Quelques jours plus tard, on part en bivouac. On remonte la combe pour rejoindre Campfire Lake, y dormir, et revenir le lendemain. Départ vers 8h00 avec Jake, Gio et Gemma comme guides, et deux chevaux de trait pour le matériel — sacs de couchages, tentes, nourriture. On avance au pas sous les pins, suivant un sentier hésitant et percé de racines, débouchant parfois sur une prairie emplie de soleil ou un conciliabule de blocs de granite. Je m’émerveille de tout. Garrett semble plus blasé, lui. Il connaît les lieux. On passe une vielle barrière de barbelés qui disparaît peu à peu sous des couches de fougères, relique des limites d’un ranch qui n’est plus. Gio nous explique que la plupart des ranchs du coin avaient leur propre barbelé, différenciés par la forme des aiguillons. Maintenant, la nature reprend ses droits.
On arrive dans une clairière pour pique-niquer. La rivière bourdonne non loin. Les chevaux attachés, on sort les sandwichs et les gourdes, et on s’assoit sur de gros rondins de bois couchés en carré sur le sol épineux. Gio me raconte qu’il étudie en Californie à l’année et travaille comme wrangler l’été, tout comme Jake et Gemma. Après une dizaine de saisons à Sweet Grass, il fait partie de la famille. Jake, lui, est photographe. Il oscille, avec Gemma, entre voyages et études quand ils ne sont pas wranglers ici.
À pied — l’inimitable « Adventure ! » de Jake en tête — on part du côté de la rivière et on se penche, ébahis, au bord du plateau de calcaire qui la surplombe. La roche est d’un gris tacheté, abîmée par le temps et l’eau. Au fil des siècles, cette dernière l’a sculptée en canyons, toboggans et cascades, sous l’oeil indifférent des pins, lichens et buissons qui en jonchent les parois.

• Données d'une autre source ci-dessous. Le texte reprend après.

(** The assignment to a block of [D] columns of a matrix of [D] rows. *)
Lemma setcols_ok (w b : mat) D n c0 :
  rect D n w -> rect D D b -> (c0 + D <= n)%N ->
  setcols w c0 (c0 + D) b
  = Ok (mkseq (fun r => mkseq (fun c =>
          if (c0 <= c < c0 + D)%N then nth 0 (nth [::] b r) (c - c0)
          else nth 0 (nth [::] w r) c) n) D).
Proof.
move=> rect_w rect_b le_n; rewrite /setcols.
have sz_w := rect_size rect_w; have sz_b := rect_size rect_b.
rewrite sz_b sz_w eqxx /=.
case: D => [|D] in rect_w rect_b le_n sz_w sz_b *.
  by move/size0nil: sz_w => ->; move/size0nil: sz_b => ->.
rewrite (rect_ncols rect_w) (minn_idPl le_n) addKn rect_b.
congr Ok; apply: (@eq_from_nth _ [::]).
  by rewrite size_map size_zip sz_w sz_b minnn size_mkseq.
move=> r; rewrite size_map size_zip sz_w sz_b minnn => lt_r.
rewrite (nth_map ([::], [::])) ?size_zip ?sz_w ?sz_b ?minnn //.
rewrite nth_zip ?sz_w ?sz_b //= nth_mkseq //.
have sz_wr := rect_row rect_w lt_r; have sz_br := rect_row rect_b lt_r.
set wr := nth [::] w r in sz_wr *; set br := nth [::] b r in sz_br *.
have sz_tk : size (take c0 wr) = c0.
  by rewrite size_takel // sz_wr; nat_lia.
apply: (@eq_from_nth _ 0).
  rewrite !size_cat sz_tk sz_br size_drop sz_wr size_mkseq; nat_lia.
move=> c; rewrite !size_cat sz_tk sz_br size_drop sz_wr => lt_c.
have {}lt_c : (c < n)%N by nat_lia.
rewrite nth_mkseq // nth_cat sz_tk.
case: (ltnP c c0) => [lt_c0|le_c0] /=; first by rewrite nth_take.
rewrite nth_cat sz_br.
case: (ltnP (c - c0) D.+1) => [lt_cD|le_cD].
  by have -> : (c < c0 + D.+1)%N by nat_lia.
have -> : (c < c0 + D.+1)%N = false by apply/negbTE; rewrite -leqNgt; nat_lia.
by rewrite nth_drop; congr nth; nat_lia.
Qed.

Lemma nth_zeros2 m n i j : nth 0 (nth [::] (zeros2 m n) i) j = 0 :> R.
Proof.
rewrite /zeros2 nth_nseq; case: ifP => _; last by rewrite nth_nil.
by rewrite nth_nseq if_same.
Qed.

Lemma nth_mkseq2 (f : nat -> nat -> R) m n i j :
  (i < m)%N -> (j < n)%N ->
  nth 0 (nth [::] (mkseq (fun r => mkseq (f r) n) m) i) j = f i j.
Proof. by move=> lt_i lt_j; rewrite !nth_mkseq. Qed.

Lemma rect_ncols_pos m n (a : mat) : rect m n a -> (0 < m)%N -> ncols a = n.
Proof. by case: m => // m /rect_ncols. Qed.

Lemma rect_nil n (a : mat) : rect 0 n a -> a = [::].
Proof. by move/rect_size/size0nil. Qed.

Lemma rect_ncols_eq m n (a b : mat) : rect m n a -> rect m n b -> ncols a = ncols b.
Proof.
case: m => [|m] rect_a rect_b; first by rewrite (rect_nil rect_a) (rect_nil rect_b).
by rewrite (rect_ncols rect_a) (rect_ncols rect_b).
Qed.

Je détache Garrett. « Come on old boy, time to get back on the road ! » dis-je d’un accent américain à peine exagéré, avant de lancer, en coeur avec Etienne et Nathan, « Let’s ride ! » Mais on ne reste pas longtemps sur nos selles : le sentier est coupé par un immense éboulis. Impossible de continuer à cheval, on les tire derrière nous. Garrett est adroit sur la roche, il souffle quand je glisse. J’essaye tant bien que mal de regarder ou je mets les pieds, mais mes yeux sont aimantés par les montagnes, la masse de pins verte qui en recouvre les flancs au loin, la rivière qui chante en contrebas et les rapaces qui nous observent d’en haut. La nature est forte, présente, prenante. Tout ça a quelque chose d’intemporel, qui me fascine.
On marche maladroitement les uns derrières les autres, minuscules, perdus dans cette immensité, piètres pionniers. Les arbres apparaissent et on remonte en selle, laissant les pierres derrière nous. On traverse à cheval des affluents qui se perdent dans la forêt avant de rejoindre la rivière principale. On passe sous des troncs couchés en triangle au-dessus du sentier, les branches filtrent la lumière, les rayons se confondent en un halo. Quitte à en faire trop, je dois dire que la forêt semble enchantée.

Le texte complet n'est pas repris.